[Dataset entries]
········

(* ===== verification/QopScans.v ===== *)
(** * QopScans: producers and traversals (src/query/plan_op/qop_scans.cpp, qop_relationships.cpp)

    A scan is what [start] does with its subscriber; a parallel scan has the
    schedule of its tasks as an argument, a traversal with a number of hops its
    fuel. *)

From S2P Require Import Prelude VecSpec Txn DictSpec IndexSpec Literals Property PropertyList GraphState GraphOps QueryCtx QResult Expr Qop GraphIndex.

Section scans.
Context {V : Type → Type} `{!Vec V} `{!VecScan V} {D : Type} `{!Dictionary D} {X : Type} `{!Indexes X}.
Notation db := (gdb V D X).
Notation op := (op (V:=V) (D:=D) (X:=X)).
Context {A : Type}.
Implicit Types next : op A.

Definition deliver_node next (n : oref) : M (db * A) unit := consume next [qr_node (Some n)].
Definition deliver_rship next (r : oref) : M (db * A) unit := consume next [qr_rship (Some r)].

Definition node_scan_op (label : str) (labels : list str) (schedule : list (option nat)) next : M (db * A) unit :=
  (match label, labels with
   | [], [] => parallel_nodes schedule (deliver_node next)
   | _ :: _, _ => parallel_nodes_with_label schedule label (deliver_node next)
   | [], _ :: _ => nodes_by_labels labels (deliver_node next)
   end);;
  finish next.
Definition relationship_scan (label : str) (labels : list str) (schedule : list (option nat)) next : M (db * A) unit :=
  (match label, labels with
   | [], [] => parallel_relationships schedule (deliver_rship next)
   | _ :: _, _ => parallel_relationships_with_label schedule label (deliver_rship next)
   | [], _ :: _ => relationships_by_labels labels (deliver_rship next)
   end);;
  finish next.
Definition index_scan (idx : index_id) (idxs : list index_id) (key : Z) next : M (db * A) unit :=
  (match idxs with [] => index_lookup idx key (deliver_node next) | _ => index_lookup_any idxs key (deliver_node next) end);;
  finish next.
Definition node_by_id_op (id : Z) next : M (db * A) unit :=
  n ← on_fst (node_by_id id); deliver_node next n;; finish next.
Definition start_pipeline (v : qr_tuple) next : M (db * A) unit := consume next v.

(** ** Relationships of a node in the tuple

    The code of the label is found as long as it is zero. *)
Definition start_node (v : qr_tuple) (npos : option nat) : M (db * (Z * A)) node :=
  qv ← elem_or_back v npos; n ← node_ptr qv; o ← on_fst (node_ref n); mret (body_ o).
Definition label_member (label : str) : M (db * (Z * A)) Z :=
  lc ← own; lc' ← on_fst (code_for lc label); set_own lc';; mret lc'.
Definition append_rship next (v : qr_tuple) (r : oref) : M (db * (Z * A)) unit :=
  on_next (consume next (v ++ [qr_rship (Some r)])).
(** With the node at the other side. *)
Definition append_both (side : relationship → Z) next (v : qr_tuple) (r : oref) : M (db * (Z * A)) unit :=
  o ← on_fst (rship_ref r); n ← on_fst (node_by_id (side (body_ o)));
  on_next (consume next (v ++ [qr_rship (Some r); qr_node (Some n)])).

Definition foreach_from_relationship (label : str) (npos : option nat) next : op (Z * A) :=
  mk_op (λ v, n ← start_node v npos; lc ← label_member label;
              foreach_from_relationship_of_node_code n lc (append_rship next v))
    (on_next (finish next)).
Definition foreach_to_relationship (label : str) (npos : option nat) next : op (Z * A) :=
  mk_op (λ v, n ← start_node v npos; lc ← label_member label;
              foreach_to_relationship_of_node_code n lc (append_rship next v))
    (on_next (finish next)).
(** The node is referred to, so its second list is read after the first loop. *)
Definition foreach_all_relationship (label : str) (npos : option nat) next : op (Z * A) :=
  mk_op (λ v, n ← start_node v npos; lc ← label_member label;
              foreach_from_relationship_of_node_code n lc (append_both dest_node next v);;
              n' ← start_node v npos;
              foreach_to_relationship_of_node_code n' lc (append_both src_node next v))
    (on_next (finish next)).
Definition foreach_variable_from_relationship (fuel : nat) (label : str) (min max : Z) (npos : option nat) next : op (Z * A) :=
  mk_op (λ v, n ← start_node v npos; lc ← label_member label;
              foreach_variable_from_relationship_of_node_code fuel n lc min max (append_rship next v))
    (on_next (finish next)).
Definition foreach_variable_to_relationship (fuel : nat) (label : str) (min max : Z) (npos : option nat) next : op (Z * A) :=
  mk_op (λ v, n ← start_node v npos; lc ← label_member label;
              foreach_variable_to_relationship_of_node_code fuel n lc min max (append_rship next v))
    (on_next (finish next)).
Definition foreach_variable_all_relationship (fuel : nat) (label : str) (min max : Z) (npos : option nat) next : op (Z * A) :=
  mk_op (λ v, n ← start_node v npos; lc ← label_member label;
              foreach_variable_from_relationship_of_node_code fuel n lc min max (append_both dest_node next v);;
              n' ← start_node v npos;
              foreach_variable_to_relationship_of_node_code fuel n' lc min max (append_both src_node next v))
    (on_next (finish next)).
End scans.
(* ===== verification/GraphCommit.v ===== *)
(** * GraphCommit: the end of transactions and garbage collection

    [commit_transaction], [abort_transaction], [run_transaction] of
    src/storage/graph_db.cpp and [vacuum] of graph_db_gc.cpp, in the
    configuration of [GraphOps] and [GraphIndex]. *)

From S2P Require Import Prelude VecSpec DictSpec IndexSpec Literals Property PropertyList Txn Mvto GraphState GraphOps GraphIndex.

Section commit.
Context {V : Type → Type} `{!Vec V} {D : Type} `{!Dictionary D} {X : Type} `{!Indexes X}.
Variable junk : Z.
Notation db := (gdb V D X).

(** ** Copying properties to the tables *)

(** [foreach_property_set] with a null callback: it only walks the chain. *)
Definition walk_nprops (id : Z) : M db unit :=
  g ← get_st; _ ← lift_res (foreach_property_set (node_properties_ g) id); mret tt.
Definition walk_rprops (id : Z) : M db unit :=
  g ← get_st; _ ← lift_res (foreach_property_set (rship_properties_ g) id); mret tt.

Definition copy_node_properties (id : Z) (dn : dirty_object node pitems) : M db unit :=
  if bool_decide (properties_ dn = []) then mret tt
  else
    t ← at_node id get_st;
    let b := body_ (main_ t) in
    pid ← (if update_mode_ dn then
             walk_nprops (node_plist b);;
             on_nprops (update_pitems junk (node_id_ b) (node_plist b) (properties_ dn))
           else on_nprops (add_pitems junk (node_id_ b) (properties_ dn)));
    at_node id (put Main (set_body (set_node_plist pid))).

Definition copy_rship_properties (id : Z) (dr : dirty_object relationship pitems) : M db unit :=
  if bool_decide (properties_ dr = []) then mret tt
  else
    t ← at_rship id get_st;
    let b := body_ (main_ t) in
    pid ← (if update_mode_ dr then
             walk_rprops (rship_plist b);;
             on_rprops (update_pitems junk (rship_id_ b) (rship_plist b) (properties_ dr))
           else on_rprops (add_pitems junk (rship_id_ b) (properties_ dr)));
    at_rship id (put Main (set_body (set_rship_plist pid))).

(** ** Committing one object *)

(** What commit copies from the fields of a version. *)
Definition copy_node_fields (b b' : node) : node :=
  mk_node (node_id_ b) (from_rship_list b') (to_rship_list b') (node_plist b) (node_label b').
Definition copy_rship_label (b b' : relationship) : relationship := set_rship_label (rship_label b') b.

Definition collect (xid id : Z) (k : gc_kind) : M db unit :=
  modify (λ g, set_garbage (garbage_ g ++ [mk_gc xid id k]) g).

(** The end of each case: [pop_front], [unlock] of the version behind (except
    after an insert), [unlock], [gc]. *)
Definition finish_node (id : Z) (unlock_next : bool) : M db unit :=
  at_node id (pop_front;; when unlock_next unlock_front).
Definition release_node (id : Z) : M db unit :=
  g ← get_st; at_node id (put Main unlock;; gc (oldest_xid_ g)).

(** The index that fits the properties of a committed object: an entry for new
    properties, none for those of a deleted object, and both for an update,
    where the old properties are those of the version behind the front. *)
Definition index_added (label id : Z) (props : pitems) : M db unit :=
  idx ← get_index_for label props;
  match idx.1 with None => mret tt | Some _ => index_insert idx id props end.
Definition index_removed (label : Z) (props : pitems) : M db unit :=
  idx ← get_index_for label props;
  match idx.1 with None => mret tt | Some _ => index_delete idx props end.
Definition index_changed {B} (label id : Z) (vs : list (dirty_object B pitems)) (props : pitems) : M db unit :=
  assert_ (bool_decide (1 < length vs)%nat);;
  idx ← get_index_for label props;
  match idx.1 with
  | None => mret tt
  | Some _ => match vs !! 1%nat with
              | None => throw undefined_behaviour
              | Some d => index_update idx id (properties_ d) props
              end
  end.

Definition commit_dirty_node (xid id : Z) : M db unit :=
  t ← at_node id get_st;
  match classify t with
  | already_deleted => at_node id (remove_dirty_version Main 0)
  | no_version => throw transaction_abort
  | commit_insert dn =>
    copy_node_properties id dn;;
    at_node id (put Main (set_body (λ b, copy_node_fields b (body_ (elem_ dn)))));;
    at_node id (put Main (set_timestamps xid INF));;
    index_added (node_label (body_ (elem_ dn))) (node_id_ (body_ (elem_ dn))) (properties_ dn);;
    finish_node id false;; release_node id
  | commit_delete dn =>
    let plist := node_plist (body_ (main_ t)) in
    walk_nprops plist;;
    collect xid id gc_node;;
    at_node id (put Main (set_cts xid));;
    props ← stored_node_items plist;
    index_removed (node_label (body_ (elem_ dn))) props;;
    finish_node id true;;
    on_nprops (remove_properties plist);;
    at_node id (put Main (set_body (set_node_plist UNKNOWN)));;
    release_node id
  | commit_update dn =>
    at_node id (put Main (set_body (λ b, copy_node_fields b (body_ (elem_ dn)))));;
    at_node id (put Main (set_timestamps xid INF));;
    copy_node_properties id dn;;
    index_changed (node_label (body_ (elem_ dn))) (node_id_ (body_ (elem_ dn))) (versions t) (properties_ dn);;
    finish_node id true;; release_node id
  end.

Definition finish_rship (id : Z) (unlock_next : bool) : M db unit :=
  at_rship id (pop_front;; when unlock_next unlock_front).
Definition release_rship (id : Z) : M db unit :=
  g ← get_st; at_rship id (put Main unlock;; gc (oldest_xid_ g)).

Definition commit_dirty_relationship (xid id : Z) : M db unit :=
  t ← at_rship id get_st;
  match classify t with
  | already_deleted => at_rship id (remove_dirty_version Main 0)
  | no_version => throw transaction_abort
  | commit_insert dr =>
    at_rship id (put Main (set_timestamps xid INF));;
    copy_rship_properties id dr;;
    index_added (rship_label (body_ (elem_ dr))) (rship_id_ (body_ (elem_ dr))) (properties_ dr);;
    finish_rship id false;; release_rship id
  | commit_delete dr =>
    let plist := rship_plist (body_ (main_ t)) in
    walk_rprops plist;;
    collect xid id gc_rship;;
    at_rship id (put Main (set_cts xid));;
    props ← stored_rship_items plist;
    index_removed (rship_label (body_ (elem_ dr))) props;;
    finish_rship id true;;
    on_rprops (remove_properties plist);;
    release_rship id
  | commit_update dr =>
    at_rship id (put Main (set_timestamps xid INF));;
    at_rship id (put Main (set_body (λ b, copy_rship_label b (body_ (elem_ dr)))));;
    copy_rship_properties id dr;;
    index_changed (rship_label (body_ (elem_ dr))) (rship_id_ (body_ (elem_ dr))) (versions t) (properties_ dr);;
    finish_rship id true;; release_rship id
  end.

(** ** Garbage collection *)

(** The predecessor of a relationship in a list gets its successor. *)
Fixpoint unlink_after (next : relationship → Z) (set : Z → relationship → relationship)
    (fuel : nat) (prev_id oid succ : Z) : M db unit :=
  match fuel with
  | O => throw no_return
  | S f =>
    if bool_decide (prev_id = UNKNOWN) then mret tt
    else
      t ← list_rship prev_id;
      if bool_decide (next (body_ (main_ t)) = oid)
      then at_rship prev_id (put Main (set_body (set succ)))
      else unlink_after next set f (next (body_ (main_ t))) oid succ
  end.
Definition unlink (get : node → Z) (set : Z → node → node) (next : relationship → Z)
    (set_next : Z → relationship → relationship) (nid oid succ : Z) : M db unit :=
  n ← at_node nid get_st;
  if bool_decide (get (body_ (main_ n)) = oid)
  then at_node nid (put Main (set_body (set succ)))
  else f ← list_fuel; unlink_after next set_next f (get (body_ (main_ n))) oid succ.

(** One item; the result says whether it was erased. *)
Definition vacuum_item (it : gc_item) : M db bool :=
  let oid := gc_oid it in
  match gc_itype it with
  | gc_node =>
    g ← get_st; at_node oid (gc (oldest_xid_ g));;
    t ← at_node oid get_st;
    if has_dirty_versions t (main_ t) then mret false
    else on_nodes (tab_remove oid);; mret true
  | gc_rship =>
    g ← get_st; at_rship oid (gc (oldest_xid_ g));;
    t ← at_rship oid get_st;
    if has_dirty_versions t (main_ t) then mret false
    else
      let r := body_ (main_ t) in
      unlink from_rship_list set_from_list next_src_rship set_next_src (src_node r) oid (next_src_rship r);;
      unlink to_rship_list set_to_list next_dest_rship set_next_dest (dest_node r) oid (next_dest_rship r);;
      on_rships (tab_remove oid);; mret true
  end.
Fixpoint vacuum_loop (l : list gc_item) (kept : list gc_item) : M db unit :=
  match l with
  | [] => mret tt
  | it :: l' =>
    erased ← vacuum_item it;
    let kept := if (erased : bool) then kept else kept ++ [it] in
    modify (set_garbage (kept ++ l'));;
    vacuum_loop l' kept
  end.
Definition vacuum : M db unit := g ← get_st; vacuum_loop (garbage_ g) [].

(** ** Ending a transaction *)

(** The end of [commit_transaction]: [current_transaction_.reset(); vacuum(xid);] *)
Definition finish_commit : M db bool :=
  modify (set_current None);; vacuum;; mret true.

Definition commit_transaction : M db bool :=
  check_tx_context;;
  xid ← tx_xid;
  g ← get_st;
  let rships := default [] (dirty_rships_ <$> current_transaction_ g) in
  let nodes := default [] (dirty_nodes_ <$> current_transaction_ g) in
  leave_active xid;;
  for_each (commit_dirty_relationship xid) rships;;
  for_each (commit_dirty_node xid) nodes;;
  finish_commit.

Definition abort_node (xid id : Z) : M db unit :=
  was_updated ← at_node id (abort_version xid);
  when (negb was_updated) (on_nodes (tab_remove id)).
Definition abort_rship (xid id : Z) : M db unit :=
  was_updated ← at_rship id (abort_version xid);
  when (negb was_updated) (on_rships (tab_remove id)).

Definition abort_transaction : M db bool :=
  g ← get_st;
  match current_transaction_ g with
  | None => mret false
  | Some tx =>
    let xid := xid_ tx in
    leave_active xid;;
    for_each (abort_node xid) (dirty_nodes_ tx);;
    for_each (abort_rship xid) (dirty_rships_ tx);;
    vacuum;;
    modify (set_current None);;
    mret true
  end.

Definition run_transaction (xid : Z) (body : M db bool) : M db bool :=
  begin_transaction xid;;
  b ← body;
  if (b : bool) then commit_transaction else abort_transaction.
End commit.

········

Required work: Please return every line from the first one in the records above down to the line containing "Section scans.", including both, exactly as written and nothing more.

Answer:
(* ===== verification/QopScans.v ===== *)
(** * QopScans: producers and traversals (src/query/plan_op/qop_scans.cpp, qop_relationships.cpp)

    A scan is what [start] does with its subscriber; a parallel scan has the
    schedule of its tasks as an argument, a traversal with a number of hops its
    fuel. *)

From S2P Require Import Prelude VecSpec Txn DictSpec IndexSpec Literals Property PropertyList GraphState GraphOps QueryCtx QResult Expr Qop GraphIndex.

Section scans.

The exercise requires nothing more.